Source data:
....
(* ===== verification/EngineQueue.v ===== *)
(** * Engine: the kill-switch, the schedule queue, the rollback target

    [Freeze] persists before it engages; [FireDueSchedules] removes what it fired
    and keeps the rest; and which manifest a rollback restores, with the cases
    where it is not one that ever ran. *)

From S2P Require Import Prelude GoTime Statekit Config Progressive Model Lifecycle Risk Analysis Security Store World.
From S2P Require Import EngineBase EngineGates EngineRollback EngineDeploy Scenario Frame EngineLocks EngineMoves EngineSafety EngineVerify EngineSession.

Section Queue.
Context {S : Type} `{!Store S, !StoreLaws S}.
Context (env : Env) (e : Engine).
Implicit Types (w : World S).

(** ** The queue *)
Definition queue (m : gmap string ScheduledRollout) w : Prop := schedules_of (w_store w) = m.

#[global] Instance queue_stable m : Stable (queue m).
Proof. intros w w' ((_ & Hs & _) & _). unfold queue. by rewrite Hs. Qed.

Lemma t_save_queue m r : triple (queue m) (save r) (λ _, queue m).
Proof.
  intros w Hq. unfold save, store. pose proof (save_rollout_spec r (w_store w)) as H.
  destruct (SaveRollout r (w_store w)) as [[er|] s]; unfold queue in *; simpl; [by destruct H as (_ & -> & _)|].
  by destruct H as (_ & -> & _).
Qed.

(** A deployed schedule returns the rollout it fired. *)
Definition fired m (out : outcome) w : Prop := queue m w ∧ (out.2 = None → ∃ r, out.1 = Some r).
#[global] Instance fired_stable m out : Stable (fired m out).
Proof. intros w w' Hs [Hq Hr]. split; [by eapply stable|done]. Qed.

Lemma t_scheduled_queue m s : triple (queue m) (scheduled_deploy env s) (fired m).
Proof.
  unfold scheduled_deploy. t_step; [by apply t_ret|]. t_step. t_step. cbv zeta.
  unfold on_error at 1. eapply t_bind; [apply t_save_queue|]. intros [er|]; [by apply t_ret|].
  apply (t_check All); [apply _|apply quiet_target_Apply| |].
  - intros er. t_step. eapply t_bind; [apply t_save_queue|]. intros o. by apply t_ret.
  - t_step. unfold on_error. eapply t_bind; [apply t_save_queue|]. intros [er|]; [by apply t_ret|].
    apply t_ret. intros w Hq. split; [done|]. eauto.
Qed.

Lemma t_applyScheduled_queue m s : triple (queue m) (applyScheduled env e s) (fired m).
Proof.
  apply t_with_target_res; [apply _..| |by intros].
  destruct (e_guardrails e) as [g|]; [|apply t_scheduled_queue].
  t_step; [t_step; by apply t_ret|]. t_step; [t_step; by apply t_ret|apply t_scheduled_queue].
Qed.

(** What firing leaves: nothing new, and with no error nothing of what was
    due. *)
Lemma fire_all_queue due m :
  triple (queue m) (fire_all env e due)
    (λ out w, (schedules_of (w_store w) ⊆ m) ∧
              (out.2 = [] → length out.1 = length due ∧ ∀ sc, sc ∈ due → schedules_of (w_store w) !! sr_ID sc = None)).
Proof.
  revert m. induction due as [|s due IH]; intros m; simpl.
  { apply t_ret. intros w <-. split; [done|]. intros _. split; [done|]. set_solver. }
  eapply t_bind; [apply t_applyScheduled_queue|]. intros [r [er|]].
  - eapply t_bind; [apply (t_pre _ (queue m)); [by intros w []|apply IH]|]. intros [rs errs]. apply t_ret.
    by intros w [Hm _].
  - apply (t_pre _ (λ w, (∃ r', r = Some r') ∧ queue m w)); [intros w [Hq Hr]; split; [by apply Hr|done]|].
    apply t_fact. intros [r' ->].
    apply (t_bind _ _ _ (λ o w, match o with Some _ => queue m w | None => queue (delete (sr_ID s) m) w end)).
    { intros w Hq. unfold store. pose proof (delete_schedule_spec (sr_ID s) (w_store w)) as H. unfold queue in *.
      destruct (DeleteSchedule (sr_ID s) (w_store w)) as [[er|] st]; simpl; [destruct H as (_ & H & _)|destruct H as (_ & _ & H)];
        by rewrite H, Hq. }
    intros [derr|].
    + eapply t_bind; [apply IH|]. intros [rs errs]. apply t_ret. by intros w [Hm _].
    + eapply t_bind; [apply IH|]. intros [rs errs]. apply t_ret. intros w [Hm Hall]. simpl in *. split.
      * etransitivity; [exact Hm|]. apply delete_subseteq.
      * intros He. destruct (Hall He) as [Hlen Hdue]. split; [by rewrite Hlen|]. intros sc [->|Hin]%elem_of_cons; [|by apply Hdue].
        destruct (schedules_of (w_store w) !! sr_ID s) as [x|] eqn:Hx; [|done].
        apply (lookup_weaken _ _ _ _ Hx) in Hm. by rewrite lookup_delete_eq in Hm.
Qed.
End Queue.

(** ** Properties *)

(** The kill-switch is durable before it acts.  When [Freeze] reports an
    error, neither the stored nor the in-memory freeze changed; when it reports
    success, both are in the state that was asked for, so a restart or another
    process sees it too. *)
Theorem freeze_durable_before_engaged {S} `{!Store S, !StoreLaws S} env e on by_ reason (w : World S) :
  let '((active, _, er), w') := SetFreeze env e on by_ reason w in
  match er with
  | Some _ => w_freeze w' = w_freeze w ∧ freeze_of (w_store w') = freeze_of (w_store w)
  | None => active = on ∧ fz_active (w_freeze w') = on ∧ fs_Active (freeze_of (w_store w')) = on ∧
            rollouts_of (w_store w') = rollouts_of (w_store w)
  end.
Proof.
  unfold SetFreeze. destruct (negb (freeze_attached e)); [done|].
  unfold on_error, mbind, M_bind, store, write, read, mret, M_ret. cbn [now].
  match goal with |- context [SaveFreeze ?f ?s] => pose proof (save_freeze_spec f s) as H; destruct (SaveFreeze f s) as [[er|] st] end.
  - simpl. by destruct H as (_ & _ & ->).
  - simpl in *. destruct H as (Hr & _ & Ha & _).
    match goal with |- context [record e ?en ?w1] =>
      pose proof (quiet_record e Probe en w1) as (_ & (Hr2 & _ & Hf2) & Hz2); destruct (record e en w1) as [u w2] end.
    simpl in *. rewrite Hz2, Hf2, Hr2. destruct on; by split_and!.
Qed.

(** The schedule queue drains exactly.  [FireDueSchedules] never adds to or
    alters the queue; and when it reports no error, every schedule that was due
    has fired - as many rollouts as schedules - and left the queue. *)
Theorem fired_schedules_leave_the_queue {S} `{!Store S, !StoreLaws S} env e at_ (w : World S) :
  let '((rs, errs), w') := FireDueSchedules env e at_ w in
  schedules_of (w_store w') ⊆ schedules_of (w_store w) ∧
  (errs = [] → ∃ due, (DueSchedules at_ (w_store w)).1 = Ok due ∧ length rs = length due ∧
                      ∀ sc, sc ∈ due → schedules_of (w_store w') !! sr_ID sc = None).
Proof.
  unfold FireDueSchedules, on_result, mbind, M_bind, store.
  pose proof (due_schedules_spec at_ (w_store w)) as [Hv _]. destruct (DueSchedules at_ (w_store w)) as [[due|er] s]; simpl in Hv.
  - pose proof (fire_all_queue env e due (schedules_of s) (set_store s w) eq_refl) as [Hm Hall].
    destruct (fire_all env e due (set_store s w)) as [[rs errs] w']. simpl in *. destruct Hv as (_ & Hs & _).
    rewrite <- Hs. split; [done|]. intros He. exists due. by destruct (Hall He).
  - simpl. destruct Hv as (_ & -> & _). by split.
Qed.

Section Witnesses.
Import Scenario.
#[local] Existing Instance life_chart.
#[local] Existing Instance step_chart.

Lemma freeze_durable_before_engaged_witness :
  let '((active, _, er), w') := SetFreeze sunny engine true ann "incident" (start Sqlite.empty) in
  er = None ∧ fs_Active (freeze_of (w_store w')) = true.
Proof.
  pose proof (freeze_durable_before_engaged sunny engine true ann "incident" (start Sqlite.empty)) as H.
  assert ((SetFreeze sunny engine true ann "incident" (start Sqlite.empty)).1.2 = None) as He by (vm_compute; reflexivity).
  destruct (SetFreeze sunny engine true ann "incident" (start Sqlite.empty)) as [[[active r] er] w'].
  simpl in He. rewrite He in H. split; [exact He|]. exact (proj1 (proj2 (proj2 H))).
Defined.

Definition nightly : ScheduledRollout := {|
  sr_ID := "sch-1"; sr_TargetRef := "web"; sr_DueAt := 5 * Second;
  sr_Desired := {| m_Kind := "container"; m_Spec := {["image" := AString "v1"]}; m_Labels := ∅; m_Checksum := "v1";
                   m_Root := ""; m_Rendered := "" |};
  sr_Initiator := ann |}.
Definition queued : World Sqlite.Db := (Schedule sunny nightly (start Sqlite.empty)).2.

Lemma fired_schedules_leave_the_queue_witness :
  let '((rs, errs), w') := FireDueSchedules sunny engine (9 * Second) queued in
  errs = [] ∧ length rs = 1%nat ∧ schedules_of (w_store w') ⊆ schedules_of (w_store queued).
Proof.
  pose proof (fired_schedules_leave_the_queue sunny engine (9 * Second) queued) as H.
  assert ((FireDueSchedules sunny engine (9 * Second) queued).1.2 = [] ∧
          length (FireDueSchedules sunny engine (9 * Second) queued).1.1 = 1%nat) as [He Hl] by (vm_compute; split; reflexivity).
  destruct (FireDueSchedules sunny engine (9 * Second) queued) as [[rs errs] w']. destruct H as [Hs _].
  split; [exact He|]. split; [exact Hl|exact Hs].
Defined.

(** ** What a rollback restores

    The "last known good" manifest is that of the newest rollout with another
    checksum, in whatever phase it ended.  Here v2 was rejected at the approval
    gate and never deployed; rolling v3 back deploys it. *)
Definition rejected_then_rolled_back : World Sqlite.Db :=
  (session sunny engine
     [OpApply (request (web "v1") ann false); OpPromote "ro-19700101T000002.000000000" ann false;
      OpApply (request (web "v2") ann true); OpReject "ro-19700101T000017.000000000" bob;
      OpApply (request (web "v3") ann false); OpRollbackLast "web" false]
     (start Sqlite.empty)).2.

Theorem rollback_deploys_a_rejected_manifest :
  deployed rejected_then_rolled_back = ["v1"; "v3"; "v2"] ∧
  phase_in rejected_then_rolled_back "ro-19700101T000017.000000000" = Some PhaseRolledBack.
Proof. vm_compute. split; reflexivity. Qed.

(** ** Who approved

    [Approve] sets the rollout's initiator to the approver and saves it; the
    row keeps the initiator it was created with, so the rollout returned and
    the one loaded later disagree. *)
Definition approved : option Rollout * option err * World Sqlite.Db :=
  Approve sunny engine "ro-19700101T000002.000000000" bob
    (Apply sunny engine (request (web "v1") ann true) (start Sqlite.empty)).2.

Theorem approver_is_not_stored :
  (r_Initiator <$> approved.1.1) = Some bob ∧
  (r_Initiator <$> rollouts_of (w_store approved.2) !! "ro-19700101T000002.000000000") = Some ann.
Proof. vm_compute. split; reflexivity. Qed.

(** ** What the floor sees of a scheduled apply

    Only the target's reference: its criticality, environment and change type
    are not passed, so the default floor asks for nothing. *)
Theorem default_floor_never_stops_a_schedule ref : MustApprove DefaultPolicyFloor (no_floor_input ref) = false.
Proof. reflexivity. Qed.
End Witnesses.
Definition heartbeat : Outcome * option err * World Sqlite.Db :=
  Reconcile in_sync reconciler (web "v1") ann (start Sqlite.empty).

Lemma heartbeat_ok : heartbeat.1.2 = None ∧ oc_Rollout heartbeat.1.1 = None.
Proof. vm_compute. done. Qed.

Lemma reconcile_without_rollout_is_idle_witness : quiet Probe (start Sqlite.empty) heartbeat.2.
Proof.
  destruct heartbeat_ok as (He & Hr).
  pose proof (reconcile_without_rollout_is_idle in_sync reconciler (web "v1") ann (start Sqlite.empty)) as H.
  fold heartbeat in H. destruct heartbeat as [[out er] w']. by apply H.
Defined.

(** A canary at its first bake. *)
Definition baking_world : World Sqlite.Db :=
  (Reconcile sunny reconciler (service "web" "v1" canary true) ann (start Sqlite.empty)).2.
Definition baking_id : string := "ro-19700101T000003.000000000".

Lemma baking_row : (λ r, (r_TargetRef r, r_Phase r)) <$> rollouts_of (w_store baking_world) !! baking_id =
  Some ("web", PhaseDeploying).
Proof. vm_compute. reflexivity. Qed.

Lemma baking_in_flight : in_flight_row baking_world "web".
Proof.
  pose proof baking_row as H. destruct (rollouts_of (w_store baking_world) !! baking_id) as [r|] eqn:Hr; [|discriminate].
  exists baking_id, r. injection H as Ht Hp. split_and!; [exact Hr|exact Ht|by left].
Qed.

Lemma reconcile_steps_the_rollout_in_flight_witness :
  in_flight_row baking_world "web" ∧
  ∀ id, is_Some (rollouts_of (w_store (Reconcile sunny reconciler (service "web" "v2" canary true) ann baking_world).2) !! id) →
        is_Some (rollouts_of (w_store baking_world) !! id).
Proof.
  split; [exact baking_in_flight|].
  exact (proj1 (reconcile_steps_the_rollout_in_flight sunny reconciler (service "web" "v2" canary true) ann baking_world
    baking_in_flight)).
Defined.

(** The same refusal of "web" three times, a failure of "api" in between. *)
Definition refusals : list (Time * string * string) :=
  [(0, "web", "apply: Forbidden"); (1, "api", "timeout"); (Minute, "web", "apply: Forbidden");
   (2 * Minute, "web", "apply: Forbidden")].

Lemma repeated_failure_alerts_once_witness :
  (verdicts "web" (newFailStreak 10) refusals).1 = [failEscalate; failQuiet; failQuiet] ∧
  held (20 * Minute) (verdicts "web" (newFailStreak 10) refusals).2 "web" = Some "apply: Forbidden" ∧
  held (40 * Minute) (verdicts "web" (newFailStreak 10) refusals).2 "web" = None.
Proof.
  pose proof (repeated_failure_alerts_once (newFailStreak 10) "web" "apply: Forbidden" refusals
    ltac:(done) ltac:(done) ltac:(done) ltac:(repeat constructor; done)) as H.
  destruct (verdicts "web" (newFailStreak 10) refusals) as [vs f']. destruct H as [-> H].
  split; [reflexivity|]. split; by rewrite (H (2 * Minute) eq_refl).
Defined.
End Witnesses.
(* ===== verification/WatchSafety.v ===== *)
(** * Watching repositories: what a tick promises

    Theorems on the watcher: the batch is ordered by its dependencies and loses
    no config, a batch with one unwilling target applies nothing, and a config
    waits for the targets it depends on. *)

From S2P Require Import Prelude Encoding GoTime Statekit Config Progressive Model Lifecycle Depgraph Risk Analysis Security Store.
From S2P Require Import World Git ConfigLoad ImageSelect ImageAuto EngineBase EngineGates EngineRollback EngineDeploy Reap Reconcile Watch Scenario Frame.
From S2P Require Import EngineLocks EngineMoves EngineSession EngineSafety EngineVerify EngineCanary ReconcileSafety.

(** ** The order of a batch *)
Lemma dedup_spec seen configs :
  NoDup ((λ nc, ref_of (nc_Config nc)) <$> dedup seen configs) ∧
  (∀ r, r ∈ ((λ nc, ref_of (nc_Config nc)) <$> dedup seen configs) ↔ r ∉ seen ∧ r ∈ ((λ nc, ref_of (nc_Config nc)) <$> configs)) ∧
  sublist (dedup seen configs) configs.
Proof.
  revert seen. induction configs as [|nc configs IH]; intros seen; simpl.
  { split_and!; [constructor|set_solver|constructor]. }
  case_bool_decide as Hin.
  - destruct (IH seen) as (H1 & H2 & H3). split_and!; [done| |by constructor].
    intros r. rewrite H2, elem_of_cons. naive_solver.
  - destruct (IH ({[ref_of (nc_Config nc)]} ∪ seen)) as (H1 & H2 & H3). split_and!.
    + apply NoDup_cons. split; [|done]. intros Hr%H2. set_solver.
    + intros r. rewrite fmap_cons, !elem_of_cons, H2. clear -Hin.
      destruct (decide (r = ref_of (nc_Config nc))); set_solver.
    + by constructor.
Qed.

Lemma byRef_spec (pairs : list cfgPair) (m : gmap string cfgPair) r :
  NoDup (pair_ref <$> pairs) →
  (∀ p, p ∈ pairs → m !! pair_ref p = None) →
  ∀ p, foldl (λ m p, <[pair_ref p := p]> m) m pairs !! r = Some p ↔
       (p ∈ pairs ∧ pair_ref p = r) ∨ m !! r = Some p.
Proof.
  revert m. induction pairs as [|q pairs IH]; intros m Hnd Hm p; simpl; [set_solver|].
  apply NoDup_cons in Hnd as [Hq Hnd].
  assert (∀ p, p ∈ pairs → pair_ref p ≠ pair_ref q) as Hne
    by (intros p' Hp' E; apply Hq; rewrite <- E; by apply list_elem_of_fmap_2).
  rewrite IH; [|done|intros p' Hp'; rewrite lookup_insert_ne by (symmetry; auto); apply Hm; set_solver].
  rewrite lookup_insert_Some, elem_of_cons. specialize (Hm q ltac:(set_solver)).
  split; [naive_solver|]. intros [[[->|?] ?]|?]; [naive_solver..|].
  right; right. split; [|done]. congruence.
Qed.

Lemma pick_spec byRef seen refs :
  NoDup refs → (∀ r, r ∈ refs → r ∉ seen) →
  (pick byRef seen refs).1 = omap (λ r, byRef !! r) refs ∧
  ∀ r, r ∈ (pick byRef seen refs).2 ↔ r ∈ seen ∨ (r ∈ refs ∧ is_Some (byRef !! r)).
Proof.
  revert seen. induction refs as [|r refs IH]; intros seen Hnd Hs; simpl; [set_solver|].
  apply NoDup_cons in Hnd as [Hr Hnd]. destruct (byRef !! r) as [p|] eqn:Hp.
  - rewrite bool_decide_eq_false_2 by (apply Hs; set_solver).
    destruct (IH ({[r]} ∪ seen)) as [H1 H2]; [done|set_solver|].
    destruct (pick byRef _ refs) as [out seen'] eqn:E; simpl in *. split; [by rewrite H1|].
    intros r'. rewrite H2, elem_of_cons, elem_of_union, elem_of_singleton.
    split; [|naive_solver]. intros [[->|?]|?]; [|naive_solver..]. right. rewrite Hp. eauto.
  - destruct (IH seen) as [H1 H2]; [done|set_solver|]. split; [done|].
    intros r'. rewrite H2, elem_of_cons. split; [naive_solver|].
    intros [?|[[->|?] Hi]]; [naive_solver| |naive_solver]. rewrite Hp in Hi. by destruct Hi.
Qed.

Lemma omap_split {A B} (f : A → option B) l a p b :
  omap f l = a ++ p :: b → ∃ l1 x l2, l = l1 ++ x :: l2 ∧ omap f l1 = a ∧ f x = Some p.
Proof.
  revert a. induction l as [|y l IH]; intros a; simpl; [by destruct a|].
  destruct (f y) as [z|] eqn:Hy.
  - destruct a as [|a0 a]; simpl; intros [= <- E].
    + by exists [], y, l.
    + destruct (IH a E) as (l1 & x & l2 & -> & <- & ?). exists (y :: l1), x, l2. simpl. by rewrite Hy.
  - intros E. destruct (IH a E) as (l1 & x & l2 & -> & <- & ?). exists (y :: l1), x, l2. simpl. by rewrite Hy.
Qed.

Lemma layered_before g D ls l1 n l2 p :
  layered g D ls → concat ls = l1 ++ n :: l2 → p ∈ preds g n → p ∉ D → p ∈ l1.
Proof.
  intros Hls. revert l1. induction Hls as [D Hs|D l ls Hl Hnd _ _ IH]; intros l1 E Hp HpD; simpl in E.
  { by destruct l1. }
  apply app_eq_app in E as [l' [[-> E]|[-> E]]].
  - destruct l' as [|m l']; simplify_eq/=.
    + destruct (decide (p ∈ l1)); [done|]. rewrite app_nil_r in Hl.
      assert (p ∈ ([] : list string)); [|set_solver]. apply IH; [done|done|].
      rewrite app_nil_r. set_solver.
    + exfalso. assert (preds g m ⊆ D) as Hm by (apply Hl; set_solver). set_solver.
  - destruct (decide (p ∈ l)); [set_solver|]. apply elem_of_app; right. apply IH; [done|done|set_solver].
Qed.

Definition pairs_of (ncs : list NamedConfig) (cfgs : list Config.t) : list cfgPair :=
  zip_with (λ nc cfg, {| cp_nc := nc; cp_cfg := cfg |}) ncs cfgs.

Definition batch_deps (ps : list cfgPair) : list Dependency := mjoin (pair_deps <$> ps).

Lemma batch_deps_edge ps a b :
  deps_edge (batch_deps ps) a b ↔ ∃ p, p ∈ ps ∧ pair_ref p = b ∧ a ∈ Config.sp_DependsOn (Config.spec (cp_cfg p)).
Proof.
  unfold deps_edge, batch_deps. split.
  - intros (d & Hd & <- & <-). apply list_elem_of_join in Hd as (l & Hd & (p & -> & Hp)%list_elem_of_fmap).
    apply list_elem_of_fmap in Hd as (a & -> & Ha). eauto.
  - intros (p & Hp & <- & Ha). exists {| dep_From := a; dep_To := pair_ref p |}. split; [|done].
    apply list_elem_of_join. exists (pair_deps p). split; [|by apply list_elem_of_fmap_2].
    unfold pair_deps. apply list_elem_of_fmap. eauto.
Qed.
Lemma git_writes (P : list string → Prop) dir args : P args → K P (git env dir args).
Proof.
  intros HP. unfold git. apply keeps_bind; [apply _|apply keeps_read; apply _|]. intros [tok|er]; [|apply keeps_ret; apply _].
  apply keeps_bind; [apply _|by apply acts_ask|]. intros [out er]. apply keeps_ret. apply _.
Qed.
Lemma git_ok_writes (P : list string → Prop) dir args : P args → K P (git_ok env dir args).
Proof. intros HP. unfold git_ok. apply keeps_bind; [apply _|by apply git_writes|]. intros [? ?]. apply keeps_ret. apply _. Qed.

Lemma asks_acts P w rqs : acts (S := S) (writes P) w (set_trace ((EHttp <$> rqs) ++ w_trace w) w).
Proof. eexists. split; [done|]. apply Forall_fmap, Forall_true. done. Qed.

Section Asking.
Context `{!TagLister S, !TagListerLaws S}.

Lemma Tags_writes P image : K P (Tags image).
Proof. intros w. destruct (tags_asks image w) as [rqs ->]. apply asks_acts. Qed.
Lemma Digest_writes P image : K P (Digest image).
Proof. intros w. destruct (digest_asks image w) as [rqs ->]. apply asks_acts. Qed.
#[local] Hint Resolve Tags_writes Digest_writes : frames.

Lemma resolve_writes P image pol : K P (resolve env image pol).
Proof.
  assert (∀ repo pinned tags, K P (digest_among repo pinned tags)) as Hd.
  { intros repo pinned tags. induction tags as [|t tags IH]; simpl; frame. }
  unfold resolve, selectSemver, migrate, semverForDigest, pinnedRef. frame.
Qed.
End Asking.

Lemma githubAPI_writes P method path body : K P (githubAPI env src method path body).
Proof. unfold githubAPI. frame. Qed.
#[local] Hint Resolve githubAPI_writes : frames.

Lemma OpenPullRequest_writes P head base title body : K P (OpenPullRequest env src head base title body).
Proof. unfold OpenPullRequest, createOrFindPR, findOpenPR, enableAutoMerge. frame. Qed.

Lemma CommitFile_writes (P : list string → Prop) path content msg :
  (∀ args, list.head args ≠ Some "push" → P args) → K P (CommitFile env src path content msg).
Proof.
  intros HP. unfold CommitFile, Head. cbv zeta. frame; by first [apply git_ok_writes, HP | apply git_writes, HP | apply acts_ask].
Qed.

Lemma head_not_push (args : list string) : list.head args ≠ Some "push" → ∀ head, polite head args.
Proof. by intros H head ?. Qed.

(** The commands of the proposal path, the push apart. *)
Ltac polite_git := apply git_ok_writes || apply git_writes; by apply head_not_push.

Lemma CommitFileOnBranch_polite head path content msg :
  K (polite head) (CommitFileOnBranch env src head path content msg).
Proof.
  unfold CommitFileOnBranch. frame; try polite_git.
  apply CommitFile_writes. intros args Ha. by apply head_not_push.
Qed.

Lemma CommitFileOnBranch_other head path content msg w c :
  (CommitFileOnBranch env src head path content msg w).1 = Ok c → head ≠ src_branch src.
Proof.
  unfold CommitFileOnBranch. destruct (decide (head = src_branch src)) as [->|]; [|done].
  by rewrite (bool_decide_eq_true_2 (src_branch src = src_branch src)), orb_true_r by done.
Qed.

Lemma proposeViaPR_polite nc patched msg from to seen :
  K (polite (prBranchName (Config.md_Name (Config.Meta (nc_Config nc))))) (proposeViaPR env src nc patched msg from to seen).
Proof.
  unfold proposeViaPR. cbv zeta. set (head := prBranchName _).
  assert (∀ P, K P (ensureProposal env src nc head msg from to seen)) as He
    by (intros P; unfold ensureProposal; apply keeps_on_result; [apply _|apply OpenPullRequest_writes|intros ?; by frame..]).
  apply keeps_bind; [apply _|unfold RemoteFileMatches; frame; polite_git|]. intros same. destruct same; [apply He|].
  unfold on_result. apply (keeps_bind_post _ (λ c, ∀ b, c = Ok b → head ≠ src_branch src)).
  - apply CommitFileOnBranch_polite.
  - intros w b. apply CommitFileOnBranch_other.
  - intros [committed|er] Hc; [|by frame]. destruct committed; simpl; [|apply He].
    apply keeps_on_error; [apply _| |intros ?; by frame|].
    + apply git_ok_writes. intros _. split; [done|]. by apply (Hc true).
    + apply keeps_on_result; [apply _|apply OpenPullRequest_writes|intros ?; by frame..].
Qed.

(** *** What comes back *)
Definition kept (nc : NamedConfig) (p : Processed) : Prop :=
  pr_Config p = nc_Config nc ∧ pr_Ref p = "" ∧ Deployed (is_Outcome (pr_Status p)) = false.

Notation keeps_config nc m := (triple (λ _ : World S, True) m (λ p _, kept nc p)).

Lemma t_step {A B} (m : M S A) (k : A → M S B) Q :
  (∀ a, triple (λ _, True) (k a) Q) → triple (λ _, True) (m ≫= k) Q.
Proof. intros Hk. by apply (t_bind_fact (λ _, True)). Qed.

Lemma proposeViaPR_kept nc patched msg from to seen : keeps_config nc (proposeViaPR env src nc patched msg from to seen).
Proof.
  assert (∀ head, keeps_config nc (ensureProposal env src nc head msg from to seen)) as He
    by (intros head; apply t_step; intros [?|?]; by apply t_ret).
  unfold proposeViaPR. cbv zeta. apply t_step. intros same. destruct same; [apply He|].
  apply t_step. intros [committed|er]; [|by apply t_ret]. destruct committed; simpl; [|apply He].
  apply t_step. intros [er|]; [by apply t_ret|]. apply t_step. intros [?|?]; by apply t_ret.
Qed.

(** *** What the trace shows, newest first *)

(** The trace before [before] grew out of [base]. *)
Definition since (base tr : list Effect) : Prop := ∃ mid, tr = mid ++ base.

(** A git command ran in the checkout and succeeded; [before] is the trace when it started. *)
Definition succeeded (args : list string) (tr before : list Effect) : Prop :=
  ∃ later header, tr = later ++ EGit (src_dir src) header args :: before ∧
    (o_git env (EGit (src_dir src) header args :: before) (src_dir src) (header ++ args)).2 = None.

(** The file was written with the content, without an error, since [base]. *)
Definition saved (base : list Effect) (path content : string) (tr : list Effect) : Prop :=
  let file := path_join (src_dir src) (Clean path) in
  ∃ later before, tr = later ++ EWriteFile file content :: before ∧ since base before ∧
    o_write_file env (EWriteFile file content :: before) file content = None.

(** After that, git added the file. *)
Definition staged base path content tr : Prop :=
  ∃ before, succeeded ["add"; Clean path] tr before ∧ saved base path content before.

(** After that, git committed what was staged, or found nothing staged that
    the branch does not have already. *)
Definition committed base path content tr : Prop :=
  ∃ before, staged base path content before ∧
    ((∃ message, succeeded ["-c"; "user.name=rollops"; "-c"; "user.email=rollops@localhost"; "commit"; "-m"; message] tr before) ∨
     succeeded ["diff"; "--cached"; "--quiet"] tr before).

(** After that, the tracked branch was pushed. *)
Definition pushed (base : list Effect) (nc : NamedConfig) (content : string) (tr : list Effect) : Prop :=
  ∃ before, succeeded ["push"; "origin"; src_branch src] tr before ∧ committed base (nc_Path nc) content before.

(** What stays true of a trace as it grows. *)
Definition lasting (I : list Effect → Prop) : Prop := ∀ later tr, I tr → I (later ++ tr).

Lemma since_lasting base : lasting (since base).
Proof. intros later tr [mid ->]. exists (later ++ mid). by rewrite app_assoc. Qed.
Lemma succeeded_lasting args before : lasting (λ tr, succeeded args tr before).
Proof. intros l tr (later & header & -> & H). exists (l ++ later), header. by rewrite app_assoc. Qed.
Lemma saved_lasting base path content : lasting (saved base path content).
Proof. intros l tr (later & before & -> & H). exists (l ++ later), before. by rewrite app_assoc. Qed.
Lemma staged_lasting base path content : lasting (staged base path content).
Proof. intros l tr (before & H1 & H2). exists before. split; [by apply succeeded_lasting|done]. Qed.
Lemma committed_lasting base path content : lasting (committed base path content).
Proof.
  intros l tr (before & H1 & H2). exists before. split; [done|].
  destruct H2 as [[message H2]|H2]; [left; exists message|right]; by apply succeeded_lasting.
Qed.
....
Assignment: Show every line above in which the word "EngineDeploy" is found.

Task output:
From S2P Require Import EngineBase EngineGates EngineRollback EngineDeploy Scenario Frame EngineLocks EngineMoves EngineSafety EngineVerify EngineSession.
From S2P Require Import World Git ConfigLoad ImageSelect ImageAuto EngineBase EngineGates EngineRollback EngineDeploy Reap Reconcile Watch Scenario Frame.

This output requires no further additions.